PROBLEM TO WORK ON
What you return should match the records below exactly.

SUPPLIED DATA
Lemma unicable_tp_freq_exact (center_freq scr_freq f : Z) :
  0 <= scr_freq <= center_freq -> scr_freq < 2147483648 ->
  0 <= f < 2147483648 ->
  center_freq + (f - scr_freq) < 2147483648 ->
  Acquire.unicable_tp_freq center_freq scr_freq f = center_freq + (f - scr_freq).
Proof.
  intros Hs Hs' Hf Hc. unfold Acquire.unicable_tp_freq.
  rewrite (wrap_s32_small (z := f)) by (unfold in_s32; lia).
  rewrite (wrap_s32_small (z := scr_freq)) by (unfold in_s32; lia).
  rewrite (wrap_s32_small (z := f - scr_freq)) by (unfold in_s32; lia).
  apply wrap_u32_small. unfold in_u32. lia.
Qed.

(** X12: the spectrum of one Unicable slice.  The acquirer returns
    nothing exactly when the driver reports no point.  Otherwise, for IF
    frequencies in ascending order and a slice that stays below 2^31 once
    moved, the buffer holds [num_freq] points with levels a tenth of an
    [int32_t], every point is as far from the slice centre as the driver
    frequency is from the SCR frequency, and the stored frequencies are
    again in ascending order. *)
Theorem unicable_slice_well_formed (req : Acquire.spectrum_req)
        (center_freq scr_freq : Z) (pol_is_v : bool) (max_peaks : Z) :
  reply_well_typed req ->
  reply_if_ascending req ->
  slice_in_range req center_freq scr_freq ->
  match Acquire.unicable_result req center_freq scr_freq pol_is_v max_peaks with
  | None => Acquire.num_freq req = 0%nat
  | Some (sd, _) =>
      (0 < Acquire.num_freq req)%nat /\
      length (points sd) = Acquire.num_freq req /\
      levels_bounded (points sd) /\
      (forall j : nat,
          (j < Acquire.num_freq req)%nat ->
          Detect.freq_at (points sd) j - center_freq
          = Acquire.freq_buffer req j - scr_freq) /\
      frequencies_ascending (points sd)
  end.
Proof.
  intros (_ & Hl & _) [Hasc Hif] (Hs & Hs' & Hc).
  unfold Acquire.unicable_result.
  destruct (Nat.eqb_spec (Acquire.num_freq req) 0) as [E | Hne]; [exact E |].
  rewrite unicable_points_eq. cbn [points].
  assert (Hat : forall j,
             Detect.freq_at
               (map (fun j0 =>
                       mk_point (Acquire.unicable_tp_freq center_freq scr_freq
                                                          (Acquire.freq_buffer req j0))
                                (c_div (Acquire.level_buffer req j0) 10))
                    (seq 0 (Acquire.num_freq req))) j
             = if (j <? Acquire.num_freq req)%nat
               then center_freq + (Acquire.freq_buffer req j - scr_freq)
               else 0).
  { intros j. unfold Detect.freq_at. rewrite nth_map_seq.
    destruct (Nat.ltb_spec j (Acquire.num_freq req)) as [Hj | Hj]; [| reflexivity].
    cbn [pt_frequency]. apply unicable_tp_freq_exact; auto. }
  split; [lia |].
  split; [rewrite length_map, length_seq; reflexivity |].
  split.
  { unfold levels_bounded. rewrite Forall_map. apply Forall_forall. intros j _.
    cbn [pt_level]. apply acquired_level_bounded. apply level_buffer_in_s32. exact Hl. }
  split.
  - intros j Hj. rewrite Hat.
    destruct (Nat.ltb_spec j (Acquire.num_freq req)); lia.
  - split.
    + intros i j Hij. rewrite length_map, length_seq in Hij. rewrite !Hat.
      destruct (Nat.ltb_spec i (Acquire.num_freq req));
        destruct (Nat.ltb_spec j (Acquire.num_freq req)); try lia.
      pose proof (Hasc i j ltac:(lia)). lia.
    + intros j. rewrite Hat.
      destruct (Nat.ltb_spec j (Acquire.num_freq req)) as [Hj | Hj]; [| lia].
      pose proof (Hif j Hj). pose proof (Hc j Hj). lia.
Qed.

WRITTEN ANSWER
Lemma unicable_tp_freq_exact (center_freq scr_freq f : Z) :
  0 <= scr_freq <= center_freq -> scr_freq < 2147483648 ->
  0 <= f < 2147483648 ->
  center_freq + (f - scr_freq) < 2147483648 ->
  Acquire.unicable_tp_freq center_freq scr_freq f = center_freq + (f - scr_freq).
Proof.
  intros Hs Hs' Hf Hc. unfold Acquire.unicable_tp_freq.
  rewrite (wrap_s32_small (z := f)) by (unfold in_s32; lia).
  rewrite (wrap_s32_small (z := scr_freq)) by (unfold in_s32; lia).
  rewrite (wrap_s32_small (z := f - scr_freq)) by (unfold in_s32; lia).
  apply wrap_u32_small. unfold in_u32. lia.
Qed.

(** X12: the spectrum of one Unicable slice.  The acquirer returns
    nothing exactly when the driver reports no point.  Otherwise, for IF
    frequencies in ascending order and a slice that stays below 2^31 once
    moved, the buffer holds [num_freq] points with levels a tenth of an
    [int32_t], every point is as far from the slice centre as the driver
    frequency is from the SCR frequency, and the stored frequencies are
    again in ascending order. *)
Theorem unicable_slice_well_formed (req : Acquire.spectrum_req)
        (center_freq scr_freq : Z) (pol_is_v : bool) (max_peaks : Z) :
  reply_well_typed req ->
  reply_if_ascending req ->
  slice_in_range req center_freq scr_freq ->
  match Acquire.unicable_result req center_freq scr_freq pol_is_v max_peaks with
  | None => Acquire.num_freq req = 0%nat
  | Some (sd, _) =>
      (0 < Acquire.num_freq req)%nat /\
      length (points sd) = Acquire.num_freq req /\
      levels_bounded (points sd) /\
      (forall j : nat,
          (j < Acquire.num_freq req)%nat ->
          Detect.freq_at (points sd) j - center_freq
          = Acquire.freq_buffer req j - scr_freq) /\
      frequencies_ascending (points sd)
  end.
Proof.
  intros (_ & Hl & _) [Hasc Hif] (Hs & Hs' & Hc).
  unfold Acquire.unicable_result.
  destruct (Nat.eqb_spec (Acquire.num_freq req) 0) as [E | Hne]; [exact E |].
  rewrite unicable_points_eq. cbn [points].
  assert (Hat : forall j,
             Detect.freq_at
               (map (fun j0 =>
                       mk_point (Acquire.unicable_tp_freq center_freq scr_freq
                                                          (Acquire.freq_buffer req j0))
                                (c_div (Acquire.level_buffer req j0) 10))
                    (seq 0 (Acquire.num_freq req))) j
             = if (j <? Acquire.num_freq req)%nat
               then center_freq + (Acquire.freq_buffer req j - scr_freq)
               else 0).
  { intros j. unfold Detect.freq_at. rewrite nth_map_seq.
    destruct (Nat.ltb_spec j (Acquire.num_freq req)) as [Hj | Hj]; [| reflexivity].
    cbn [pt_frequency]. apply unicable_tp_freq_exact; auto. }
  split; [lia |].
  split; [rewrite length_map, length_seq; reflexivity |].
  split.
  { unfold levels_bounded. rewrite Forall_map. apply Forall_forall. intros j _.
    cbn [pt_level]. apply acquired_level_bounded. apply level_buffer_in_s32. exact Hl. }
  split.
  - intros j Hj. rewrite Hat.
    destruct (Nat.ltb_spec j (Acquire.num_freq req)); lia.
  - split.
    + intros i j Hij. rewrite length_map, length_seq in Hij. rewrite !Hat.
      destruct (Nat.ltb_spec i (Acquire.num_freq req));
        destruct (Nat.ltb_spec j (Acquire.num_freq req)); try lia.
      pose proof (Hasc i j ltac:(lia)). lia.
    + intros j. rewrite Hat.
      destruct (Nat.ltb_spec j (Acquire.num_freq req)) as [Hj | Hj]; [| lia].
      pose proof (Hif j Hj). pose proof (Hc j Hj). lia.
Qed.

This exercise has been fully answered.